Bangladesh’s economy has maintained a healthy 6 percent-plus growth rate in the past decade despite global shocks, according to the editorial of the current ICCB News Bulletin (July-Sept 2014 issue) of the International Chamber of Commerce-Bangladesh.
Sustained growth has generated higher demand for improved infrastructure, including uninterrupted power supply, better transport and telecommunication services. All these require increased private investment, it said.
In the budget for the current fiscal, the government has set 7.3 percent growth target. To achieve the target, according to the Asian Development bank (ADB), the total investment should be around 34.3 percent from the present level of 28.7 percent of GDP.
The Bank blamed lower-than-expected level of investment as principal reason for the growth deficit in Bangladesh.
There is no denying the fact that FDI inflow into the country has been increasing for the last several years. It stood at US$1.73 billion in FY 2013, registering a 45 percent growth over US$1.19 billion a year ago, the chamber body observed.
According to the Board of Investment (BoI) data, the United Kingdom topped the list of FDI inflow in Bangladesh followed by Malaysia, Singapore, South Korea and the USA in 2013. But analysts believe that most of these FDIs are for expansion of the existing industries.
FDI still constitutes a low share of 1.2 per cent of GDP in 2013 as against 1.3 per cent in 2012, which is considered to be much lower compared to other countries, such as Myanmar, Laos, Cambodia and Vietnam.
Bangladesh has the potentials to attract significantly higher levels of FDI by positioning itself as a competitive center for labor intensive garments and footwear manufacturing as well as having a favorable location between the two large and dynamic economies -- China and India.
Preferential access to key consumer markets in developed countries also makes it an attractive place for relocation of export oriented industries.
To attract FDIs, experts stressed the necessity of bringing all the services under one umbrella to ensure a hassle-free investment atmosphere and provide one stop service in its true sense.
At present, getting permission for any foreign investment-related project is very cumbersome. Investors need to move several ministries and government departments to obtain permission or licenses before making their investments
BoI, being the apex private investment promotion agency, should formulate an Investment Policy to attract more FDI.
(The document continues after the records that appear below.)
Lemma iteration_edges_accepted (st st' : state) :
  edges_accepted lib same_domain domain st →
  iteration st = Skipped st' ∨ iteration st = Crawled st' →
  edges_accepted lib same_domain domain st'.
Proof.
  intros Hst [Hit|Hit].
  - apply iteration_skipped in Hit as (url & depth & rest & _ & _ & HG & _).
    unfold edges_accepted. by rewrite HG.
  - apply iteration_crawled in Hit as (url & depth & rest & links & w & _ & _ & _ & ->).
    apply for_links_invariant; [intros s l; apply visit_link_edges_accepted|].
    exact Hst.
Qed.

(** *** The page budget *)

(** The part of [budget_kept] that the link loop of the page [url] keeps,
    [crawled] being the pages crawled up to and including [url]. *)
Lemma visit_link_crawled_pages url depth (crawled : gset string) (st : state) link :
  url ∈ crawled →
  directed (G st) = true ∧ NoDup (q st).*1 ∧ (∀ u d, (u, d) ∈ q st → u ∈ seen st)
  ∧ crawled ⊆ nodes (G st)
  ∧ (∀ u v, (u, v) ∈ edges (G st) → u ∈ crawled)
  ∧ (∀ u, u ∈ nodes (G st) → u ∈ crawled ∨ ∃ v, (v, u) ∈ edges (G st))
  ∧ crawled ⊆ seen st
  ∧ (∀ u d, (u, d) ∈ q st → u ∉ crawled) →
  let st' := visit_link url depth st link in
  directed (G st') = true ∧ NoDup (q st').*1 ∧ (∀ u d, (u, d) ∈ q st' → u ∈ seen st')
  ∧ crawled ⊆ nodes (G st')
  ∧ (∀ u v, (u, v) ∈ edges (G st') → u ∈ crawled)
  ∧ (∀ u, u ∈ nodes (G st') → u ∈ crawled ∨ ∃ v, (v, u) ∈ edges (G st'))
  ∧ crawled ⊆ seen st'
  ∧ (∀ u d, (u, d) ∈ q st' → u ∉ crawled).
Proof.
  intros Hurl (Hdir & Hnd & Hqs & HCn & Hsrc & Hnode & HCs & HqC). cbn zeta.
  destruct (visit_link_cases url depth st link) as [->|(_ & _ & HG & Hrest)]; [done|].
  rewrite HG. rewrite edges_add_edge_directed by done.
  assert (nodes (add_edge (G st) url link) = {[url; link]} ∪ nodes (G st)) as -> by done.
  assert (directed (add_edge (G st) url link) = true) as -> by done.
  assert (∀ u v, (u, v) ∈ {[(url, link)]} ∪ edges (G st) → u ∈ crawled) as Hsrc'.
  { intros u v [Heq%elem_of_singleton|Hin]%elem_of_union.
    - by injection Heq as -> ->.
    - by eapply Hsrc. }
  assert (∀ u, u ∈ {[url; link]} ∪ nodes (G st) →
               u ∈ crawled ∨ ∃ v, (v, u) ∈ {[(url, link)]} ∪ edges (G st)) as Hnode'.
  { intros u [Hu|Hu]%elem_of_union.
    - apply elem_of_union in Hu as [Hu|Hu]; apply elem_of_singleton in Hu; subst u.
      + by left.
      + right. exists url. apply elem_of_union. left. by apply elem_of_singleton.
    - destruct (Hnode u Hu) as [?|[v ?]]; [by left|right].
      exists v. apply elem_of_union. by right. }
  destruct Hrest as [(-> & -> & _)|(Hnew & _ & -> & -> & _)].
  - split_and!; try done. etrans; [exact HCn|]. apply union_subseteq_r.
  - assert (link ∉ (q st).*1) as Hfresh.
    { intros ([u d] & -> & Hin)%list_elem_of_fmap. apply Hnew. by eapply Hqs. }
    split_and!; try done.
    + rewrite fmap_app. apply NoDup_app. split_and!; [done| |apply NoDup_singleton].
      intros x Hx Hx'%list_elem_of_singleton. by subst x.
    + intros u d [Hin|Hin%list_elem_of_singleton]%elem_of_app.
      * apply elem_of_union. right. by eapply Hqs.
      * injection Hin as -> ->. apply elem_of_union. left. by apply elem_of_singleton.
    + etrans; [exact HCn|]. apply union_subseteq_r.
    + etrans; [exact HCs|]. apply union_subseteq_r.
    + intros u d [Hin|Hin%list_elem_of_singleton]%elem_of_app.
      * by eapply HqC.
      * injection Hin as -> ->. intros Hc. apply Hnew. by apply HCs.
Qed.

Lemma iteration_budget_kept (st st' : state) :
  budget_kept max_pages st →
  iteration st = Skipped st' ∨ iteration st = Crawled st' →
  budget_kept max_pages st'.
Proof.
  intros (Hdir & Hpc & Hnd & Hqs & C & Hsize & HCn & Hsrc & Hnode & HCs & HqC) [Hit|Hit].
  - apply iteration_skipped in Hit
      as (url & depth & rest & Hq & _ & HG & Hs' & Hq' & Hpc' & _).
    unfold budget_kept, crawled_pages. rewrite HG, Hs', Hq', Hpc'.
    rewrite Hq in Hnd, Hqs, HqC. cbn in Hnd. apply NoDup_cons in Hnd as [_ Hnd].
    split_and!; [done|done|done| |].
    + intros u d Hin. eapply Hqs. apply elem_of_cons. by right.
    + exists C. split_and!; try done.
      intros u d Hin. eapply HqC. apply elem_of_cons. by right.
  - apply iteration_crawled in Hit as (url & depth & rest & links & w & Hq & Hlt & _ & ->).
    rewrite Hq in Hnd, Hqs, HqC. cbn in Hnd. apply NoDup_cons in Hnd as [Hurl Hnd].
    assert (url ∉ C) as HurlC by (eapply HqC; apply elem_of_cons; by left).
    assert (url ∈ seen st) as Hurls by (eapply Hqs; apply elem_of_cons; by left).
    set (C' := {[url]} ∪ C).
    pose proof (for_links_invariant
      (λ s, directed (G s) = true ∧ NoDup (q s).*1 ∧ (∀ u d, (u, d) ∈ q s → u ∈ seen s)
            ∧ C' ⊆ nodes (G s)
            ∧ (∀ u v, (u, v) ∈ edges (G s) → u ∈ C')
            ∧ (∀ u, u ∈ nodes (G s) → u ∈ C' ∨ ∃ v, (v, u) ∈ edges (G s))
            ∧ C' ⊆ seen s
            ∧ (∀ u d, (u, d) ∈ q s → u ∉ C'))
      url depth links (page_registered st url rest w)) as Hloop.
    destruct Hloop as (Hdir' & Hnd' & Hqs' & HCn' & Hsrc' & Hnode' & HCs' & HqC').
    { intros s l. apply visit_link_crawled_pages.
      apply elem_of_union. left. by apply elem_of_singleton. }
    { cbn. split_and!; [done|done| | | | | |].
      - intros u d Hin. eapply Hqs. apply elem_of_cons. by right.
      - apply union_mono_l, HCn.
      - intros u v Hin. apply elem_of_union. right. by eapply Hsrc.
      - intros u [Hu|Hu]%elem_of_union.
        + left. apply elem_of_union. by left.
        + destruct (Hnode u Hu) as [?|?]; [left|by right]. apply elem_of_union. by right.
      - apply union_least; [|done]. by apply singleton_subseteq_l.
      - intros u d Hin [Hu%elem_of_singleton|Hu]%elem_of_union.
        + subst u. apply Hurl. apply list_elem_of_fmap. by exists (url, d).
        + revert Hu. eapply HqC. apply elem_of_cons. by right. }
    unfold budget_kept. rewrite for_links_pages_crawled. cbn [page_registered pages_crawled].
    split_and!; [done|lia|done|done|].
    exists C'. unfold crawled_pages. rewrite for_links_pages_crawled.
    cbn [page_registered pages_crawled]. split_and!; try done.
    unfold C'. rewrite size_union by (apply disjoint_singleton_l; done).
    rewrite size_singleton. lia.
Qed.
(** X21: a video parameter that is neither a mapping nor an object (a
    string, a number, a list) has none of the five fields, so both tools
    take it for a local file with the empty url: Tool A answers that the
    local file URL is invalid, and so does Tool B unless the parameter is
    [None], which it reports as missing.  No request is sent. *)
Theorem video_that_is_no_reference (w : world) (tool_parameters : gmap string pyval)
    (fmt : string) :
  fields_of (default PNone (tool_parameters !! "video")) = None →
  as_str (default (PStr "mp3") (tool_parameters !! "audio_format")) "lower" = Ok fmt →
  run (ExtractAudioTool._invoke w tool_parameters) =
    maybe_warned w fmt
      {| messages := audio_error "无效的本地文件 URL"; raised := None;
         remaining := ∅; made := []; requests := [] |}
  ∧ run (VideoInfoTool._invoke w tool_parameters) =
      {| messages :=
           match default PNone (tool_parameters !! "video") with
           | PNone => [TextMessage "❌ 缺少 video 参数";
                       JsonMessage {[ "status" := PStr "error";
                                      "message" := PStr "Missing video parameter" ]}]
           | _ => [TextMessage "❌ 本地文件URL不合法，请检查。";
                   JsonMessage {[ "status" := PStr "error";
                                  "message" := PStr "Invalid local file URL." ]}]
           end;
         raised := None; remaining := ∅; made := []; requests := [] |}.
Proof.
  intros Hnone Hfmt.
  assert (Hres : resolve (default PNone (tool_parameters !! "video"))
                 = Ok default_reference).
  { by destruct (default PNone (tool_parameters !! "video")). }
  split.
  - rewrite (run_invoke_audio_effective w tool_parameters default_reference fmt) by done.
    by rewrite (run_pipeline_error w default_reference _
                  (Exn ValueError "无效的本地文件 URL") initial
                  (pipeline_local_refused w default_reference _ "" initial
                     eq_refl eq_refl eq_refl)).
  - destruct (default PNone (tool_parameters !! "video")) eqn:Hmeta;
      try discriminate Hnone;
      try (rewrite (run_invoke_info w tool_parameters default_reference)
             by (rewrite ?Hmeta; done);
           rewrite Hmeta; reflexivity).
    unfold VideoInfoTool._invoke. by rewrite Hmeta.
Qed.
 Analysts say foreign investment would flow into the country if the BoI could assure the investors of two things -- land and primary energy like power and gas. There are vast amounts of government land which remained abandoned for long. The Privatization Commission took a number of measures to use those, but could not make any significant achievement because of some inter-ministerial problems. Besides, the BoI needs to strengthen its human resources, develop its own basic core staff and arrange necessary training to provide better and prompt services prospective investors.
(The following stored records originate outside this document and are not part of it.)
(** Split on every branch [keysTrust] can take. *)
Ltac trust_cases :=
  repeat first
    [ progress cbn [negb Scheme store stdin trace entropy clock]
    | match goal with
      | |- context [match ?x with _ => _ end] =>
          match x with
          | url_Parse _ => destruct x as [[scheme]|] eqn:?
          | negb ?b => destruct b eqn:?
          | GetCertFromURL _ => destruct x eqn:?
          | LoadCertFromFile _ => destruct x eqn:?
          | os_Stat _ => destruct x eqn:?
          | stdin ?v => is_var v; destruct x as [|? ?] eqn:?
          | AddCert (store ?v) _ => is_var v; destruct x as [? [?|]] eqn:?
          | affirmative _ => destruct x eqn:?
          end
      end ].

(** In every run of [keysTrust] each [AddCert] comes after a [Scanln] that
    was answered affirmatively; and when the answer to come is not
    affirmative the command exits with status 1, the store is the one it
    started with and [AddCert] was not called. *)
Lemma keysTrust_guarded (args : list string)
  (w : World Store) :
  exists r w' evs,
    keysTrust args w = (r, w')
    /\ trace w' = (trace w ++ evs)%list
    /\ add_only_after_yes false evs = true
    /\ (next_answer w = false ->
        r = Exited 1 /\ store w' = store w
        /\ forallb (fun e => negb (is_StoreAdd e)) evs = true).
Proof.
  unfold keysTrust, next_answer. destruct args as [|location rest].
  - run_command. do 3 eexists. split; [reflexivity|]. flatten_trace.
    split; [reflexivity|]. cbn. auto.
  - run_command. trust_cases;
      try (match goal with
           | H : affirmative (mkScan _ _) = true |- _ => discriminate H
           end);
      (do 3 eexists; split; [reflexivity|]; flatten_trace;
       split; [reflexivity|]; cbn;
       repeat match goal with H : ?a = _ |- context [?a] => rewrite H end;
       cbn; split; [reflexivity|]; intros; try discriminate; auto).
Qed.

(** C5.  A location that parses as a URL with a scheme is fetched, and
    nothing in the run looks at the file system, whatever [os.Stat] would
    say about that name; a failed fetch ends the command.  Any other
    location is looked up with [os.Stat] and never fetched, and when
    [os.Stat] fails the command ends with the invalid-source message. *)
Theorem keysTrust_url_first (location : string) (rest : list string)
  (w : World Store) :
  (forall u,
      url_Parse location = inl u -> Scheme u <> "" ->
      (exists r w' evs,
          keysTrust (location :: rest) w = (r, w')
          /\ trace w' = (trace w ++ Fetched location :: evs)%list
          /\ forallb (fun e => negb (is_file_access e)) evs = true)
      /\ (forall e,
            GetCertFromURL location = inr e ->
            keysTrust (location :: rest) w
            = (Exited 1,
               add_events w
                 [Fetched location;
                  Fatal ("error retrieving certificate from url ("
                           ++ location ++ "): " ++ e)])))
  /\ ((forall u, url_Parse location = inl u -> Scheme u = "") ->
      (exists r w' evs,
          keysTrust (location :: rest) w = (r, w')
          /\ trace w' = (trace w ++ Statted location :: evs)%list
          /\ forallb (fun e => negb (is_Fetched e)) evs = true)
      /\ (forall e,
            os_Stat location = Some e ->
            keysTrust (location :: rest) w
            = (Exited 1,
               add_events w [Statted location; Fatal invalid_source_msg]))).
Proof.
  unfold keysTrust. split.
  - intros u Hu Hs.
    assert (Hb : String.eqb (Scheme u) "" = false)
      by (now apply String.eqb_neq).
    split.
    + run_command. rewrite Hu, Hb. cbn [negb].
      trust_cases;
        (do 3 eexists; split; [reflexivity|]; flatten_trace;
         split; reflexivity).
    + intros e He. run_command. rewrite Hu, Hb, He. cbn [negb].
      unfold add_events. flatten_trace. reflexivity.
  - intros Hno.
    assert (Hb : match url_Parse location with
                 | inl u => negb (String.eqb (Scheme u) "")
                 | inr _ => false
                 end = false).
    { destruct (url_Parse location) as [u|] eqn:E; [|reflexivity].
      rewrite (Hno u eq_refl). reflexivity. }
    split.
    + run_command. rewrite Hb.
      trust_cases;
        (do 3 eexists; split; [reflexivity|]; flatten_trace;
         split; reflexivity).
    + intros e He. run_command. rewrite Hb, He.
      unfold add_events. flatten_trace. reflexivity.
Qed.

(** What [keysTrust] does when [AddCert] fails after a confirmed prompt:
    the error is reported and the command exits. *)
Lemma keysTrust_reports_add_failure (location : string) (rest : list string)
  (w : World Store) (u : URL) (cert : X509.Certificate) (r : ScanResult)
  (more : list ScanResult) (s' : Store) (e : string) :
  url_Parse location = inl u -> Scheme u <> "" ->
  GetCertFromURL location = inl cert ->
  stdin w = r :: more -> affirmative r = true ->
  AddCert (store w) cert = (s', Some e) ->
  exists w',
    keysTrust (location :: rest) w = (Exited 1, w')
    /\ last (trace w') Usage
       = Fatal ("error adding certificate from file: " ++ e).
Proof.
  intros Hu Hs Hc Hin Hyes Hadd.
  assert (Hb : String.eqb (Scheme u) "" = false)
    by (now apply String.eqb_neq).
  unfold keysTrust. run_command. rewrite Hu, Hb, Hc.
  cbn [negb store stdin entropy clock trace]. rewrite Hin.
  cbn [negb store stdin entropy clock trace]. rewrite Hyes.
  cbn [negb store stdin entropy clock trace]. rewrite Hadd.
  eexists. split; [reflexivity|].
  cbn [trace]. rewrite last_last. reflexivity.
Qed.

End Trust.

(** C5 on the sample environment, where a file with the name of the URL
    exists: the certificate is fetched and the file is never looked at;
    and a name that is neither a URL nor a file is an invalid source. *)
Lemma keysTrust_url_first_sample :
  Sample.os_Stat "https://example.com/ca.pem" = None
  /\ (exists r w' evs,
         Sample.trust ["https://example.com/ca.pem"] (Sample.world []) = (r, w')
         /\ trace w' = (trace (Sample.world [])
                          ++ Fetched "https://example.com/ca.pem" :: evs)%list
         /\ forallb (fun e => negb (is_file_access e)) evs = true)
  /\ Sample.trust ["nothing"] (Sample.world [])
     = (Exited 1,
        add_events (Sample.world [])
          [Statted "nothing"; Fatal invalid_source_msg]).
Proof.
  split; [reflexivity | split].
  - refine (proj1 (proj1 (keysTrust_url_first Sample.Store Sample.AddCert
                            Sample.GetCertFromURL Sample.LoadCertFromFile
                            Sample.url_Parse Sample.os_Stat
                            "https://example.com/ca.pem" [] (Sample.world []))
                     (mkURL "https") eq_refl _)).
    discriminate.
  - refine (proj2 (proj2 (keysTrust_url_first Sample.Store Sample.AddCert
                            Sample.GetCertFromURL Sample.LoadCertFromFile
                            Sample.url_Parse Sample.os_Stat
                            "nothing" [] (Sample.world [])) _)
              "no such file or directory" eq_refl).
    intros u Hu. injection Hu as <-. reflexivity.
Defined.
Despite having very liberal legal framework, analysts stressed the need for removal of security concerns, further liberalization of trade-related policies and resolution of the problem of political uncertainty to attract FDIs.
To achieve a higher growth trajectory, Bangladesh has to attract FDIs to address infrastructure deficit, productivity gap and diversification of export base as well as transparent and timely decision-making and ensuring stricter enforcement of government commitments.